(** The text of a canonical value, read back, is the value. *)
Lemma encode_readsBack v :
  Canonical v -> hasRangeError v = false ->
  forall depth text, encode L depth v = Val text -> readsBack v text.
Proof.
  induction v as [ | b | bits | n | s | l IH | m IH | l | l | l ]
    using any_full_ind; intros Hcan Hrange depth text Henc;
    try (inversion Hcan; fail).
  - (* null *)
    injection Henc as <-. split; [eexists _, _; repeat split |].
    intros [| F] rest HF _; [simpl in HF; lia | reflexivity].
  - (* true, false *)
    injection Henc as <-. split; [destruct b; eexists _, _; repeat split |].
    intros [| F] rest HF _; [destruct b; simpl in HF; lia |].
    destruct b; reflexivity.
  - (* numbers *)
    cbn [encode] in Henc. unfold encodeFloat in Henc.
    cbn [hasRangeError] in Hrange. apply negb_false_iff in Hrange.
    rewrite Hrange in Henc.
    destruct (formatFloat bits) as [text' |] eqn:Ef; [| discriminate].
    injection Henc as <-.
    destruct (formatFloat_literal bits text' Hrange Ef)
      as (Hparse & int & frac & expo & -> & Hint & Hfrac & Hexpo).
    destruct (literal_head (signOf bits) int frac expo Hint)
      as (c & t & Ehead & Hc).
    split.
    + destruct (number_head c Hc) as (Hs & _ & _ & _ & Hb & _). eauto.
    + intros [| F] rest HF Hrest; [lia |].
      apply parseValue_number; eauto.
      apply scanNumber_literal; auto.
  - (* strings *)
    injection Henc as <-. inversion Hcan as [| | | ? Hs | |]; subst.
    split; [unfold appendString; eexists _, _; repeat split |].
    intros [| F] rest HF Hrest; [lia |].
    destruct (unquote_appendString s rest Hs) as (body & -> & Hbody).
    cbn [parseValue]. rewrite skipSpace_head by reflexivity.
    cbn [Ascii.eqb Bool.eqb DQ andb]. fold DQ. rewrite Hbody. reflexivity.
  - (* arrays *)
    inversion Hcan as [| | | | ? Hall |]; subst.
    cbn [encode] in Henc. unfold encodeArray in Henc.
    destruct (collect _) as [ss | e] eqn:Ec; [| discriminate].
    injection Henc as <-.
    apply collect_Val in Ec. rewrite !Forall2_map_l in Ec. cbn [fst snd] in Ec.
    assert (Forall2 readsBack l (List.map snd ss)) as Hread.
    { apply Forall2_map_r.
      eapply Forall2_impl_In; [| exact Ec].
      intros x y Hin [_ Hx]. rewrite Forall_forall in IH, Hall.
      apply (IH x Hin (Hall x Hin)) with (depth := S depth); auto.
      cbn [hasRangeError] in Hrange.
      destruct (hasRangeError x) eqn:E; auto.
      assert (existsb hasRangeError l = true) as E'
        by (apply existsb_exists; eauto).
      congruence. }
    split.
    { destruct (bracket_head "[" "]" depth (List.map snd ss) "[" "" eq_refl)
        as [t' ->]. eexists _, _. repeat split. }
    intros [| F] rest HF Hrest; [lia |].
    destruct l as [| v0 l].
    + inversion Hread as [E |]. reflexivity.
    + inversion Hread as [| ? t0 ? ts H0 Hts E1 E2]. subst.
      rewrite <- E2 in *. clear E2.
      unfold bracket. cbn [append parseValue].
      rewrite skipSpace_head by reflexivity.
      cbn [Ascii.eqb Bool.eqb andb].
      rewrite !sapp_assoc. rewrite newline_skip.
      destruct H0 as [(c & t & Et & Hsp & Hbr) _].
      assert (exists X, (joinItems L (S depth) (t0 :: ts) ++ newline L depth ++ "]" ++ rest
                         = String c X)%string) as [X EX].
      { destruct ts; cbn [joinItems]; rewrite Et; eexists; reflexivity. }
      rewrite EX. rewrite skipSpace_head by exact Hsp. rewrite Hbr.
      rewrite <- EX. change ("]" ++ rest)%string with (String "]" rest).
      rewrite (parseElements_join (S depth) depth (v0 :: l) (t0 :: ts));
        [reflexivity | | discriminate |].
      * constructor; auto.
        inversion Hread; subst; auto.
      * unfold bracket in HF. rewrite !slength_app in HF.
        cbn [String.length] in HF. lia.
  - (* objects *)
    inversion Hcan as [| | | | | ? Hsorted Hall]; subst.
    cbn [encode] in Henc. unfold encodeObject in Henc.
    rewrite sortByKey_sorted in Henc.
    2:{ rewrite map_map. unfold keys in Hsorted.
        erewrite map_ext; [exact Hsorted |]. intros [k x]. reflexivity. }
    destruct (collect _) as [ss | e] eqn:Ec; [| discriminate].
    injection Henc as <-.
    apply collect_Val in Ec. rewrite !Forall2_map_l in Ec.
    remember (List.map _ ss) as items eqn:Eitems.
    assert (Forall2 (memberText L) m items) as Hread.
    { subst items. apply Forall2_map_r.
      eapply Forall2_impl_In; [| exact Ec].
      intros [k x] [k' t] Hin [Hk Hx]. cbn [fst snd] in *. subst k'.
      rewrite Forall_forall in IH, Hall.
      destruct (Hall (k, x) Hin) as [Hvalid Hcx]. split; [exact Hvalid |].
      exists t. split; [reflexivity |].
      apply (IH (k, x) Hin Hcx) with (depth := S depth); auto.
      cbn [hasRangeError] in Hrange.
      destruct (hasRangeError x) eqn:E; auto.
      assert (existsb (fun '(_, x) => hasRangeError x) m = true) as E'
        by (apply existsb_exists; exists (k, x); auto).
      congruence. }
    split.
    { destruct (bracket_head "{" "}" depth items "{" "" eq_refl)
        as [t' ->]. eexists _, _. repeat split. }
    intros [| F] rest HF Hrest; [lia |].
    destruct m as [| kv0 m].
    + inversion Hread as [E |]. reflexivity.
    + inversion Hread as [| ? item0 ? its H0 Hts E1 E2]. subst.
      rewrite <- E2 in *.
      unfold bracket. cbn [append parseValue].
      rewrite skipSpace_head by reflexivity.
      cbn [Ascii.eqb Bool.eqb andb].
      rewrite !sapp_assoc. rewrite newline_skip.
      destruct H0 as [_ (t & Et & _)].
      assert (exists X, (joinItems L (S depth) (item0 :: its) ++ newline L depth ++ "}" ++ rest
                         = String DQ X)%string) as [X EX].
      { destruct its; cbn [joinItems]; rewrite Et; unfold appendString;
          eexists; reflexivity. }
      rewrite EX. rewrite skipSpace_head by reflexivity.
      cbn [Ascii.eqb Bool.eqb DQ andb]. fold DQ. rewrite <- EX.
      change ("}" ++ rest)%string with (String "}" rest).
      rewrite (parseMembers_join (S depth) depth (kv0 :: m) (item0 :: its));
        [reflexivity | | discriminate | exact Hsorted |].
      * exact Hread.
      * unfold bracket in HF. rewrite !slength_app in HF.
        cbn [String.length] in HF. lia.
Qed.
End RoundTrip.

============

» Work to be completed
All that is wanted is the stretch of lines above from the one containing "rewrite (parseElements_join (S" through the one containing "Et; unfold appendString;", duplicated exactly.

» Written response
      rewrite (parseElements_join (S depth) depth (v0 :: l) (t0 :: ts));
        [reflexivity | | discriminate |].
      * constructor; auto.
        inversion Hread; subst; auto.
      * unfold bracket in HF. rewrite !slength_app in HF.
        cbn [String.length] in HF. lia.
  - (* objects *)
    inversion Hcan as [| | | | | ? Hsorted Hall]; subst.
    cbn [encode] in Henc. unfold encodeObject in Henc.
    rewrite sortByKey_sorted in Henc.
    2:{ rewrite map_map. unfold keys in Hsorted.
        erewrite map_ext; [exact Hsorted |]. intros [k x]. reflexivity. }
    destruct (collect _) as [ss | e] eqn:Ec; [| discriminate].
    injection Henc as <-.
    apply collect_Val in Ec. rewrite !Forall2_map_l in Ec.
    remember (List.map _ ss) as items eqn:Eitems.
    assert (Forall2 (memberText L) m items) as Hread.
    { subst items. apply Forall2_map_r.
      eapply Forall2_impl_In; [| exact Ec].
      intros [k x] [k' t] Hin [Hk Hx]. cbn [fst snd] in *. subst k'.
      rewrite Forall_forall in IH, Hall.
      destruct (Hall (k, x) Hin) as [Hvalid Hcx]. split; [exact Hvalid |].
      exists t. split; [reflexivity |].
      apply (IH (k, x) Hin Hcx) with (depth := S depth); auto.
      cbn [hasRangeError] in Hrange.
      destruct (hasRangeError x) eqn:E; auto.
      assert (existsb (fun '(_, x) => hasRangeError x) m = true) as E'
        by (apply existsb_exists; exists (k, x); auto).
      congruence. }
    split.
    { destruct (bracket_head "{" "}" depth items "{" "" eq_refl)
        as [t' ->]. eexists _, _. repeat split. }
    intros [| F] rest HF Hrest; [lia |].
    destruct m as [| kv0 m].
    + inversion Hread as [E |]. reflexivity.
    + inversion Hread as [| ? item0 ? its H0 Hts E1 E2]. subst.
      rewrite <- E2 in *.
      unfold bracket. cbn [append parseValue].
      rewrite skipSpace_head by reflexivity.
      cbn [Ascii.eqb Bool.eqb andb].
      rewrite !sapp_assoc. rewrite newline_skip.
      destruct H0 as [_ (t & Et & _)].
      assert (exists X, (joinItems L (S depth) (item0 :: its) ++ newline L depth ++ "}" ++ rest
                         = String DQ X)%string) as [X EX].
      { destruct its; cbn [joinItems]; rewrite Et; unfold appendString;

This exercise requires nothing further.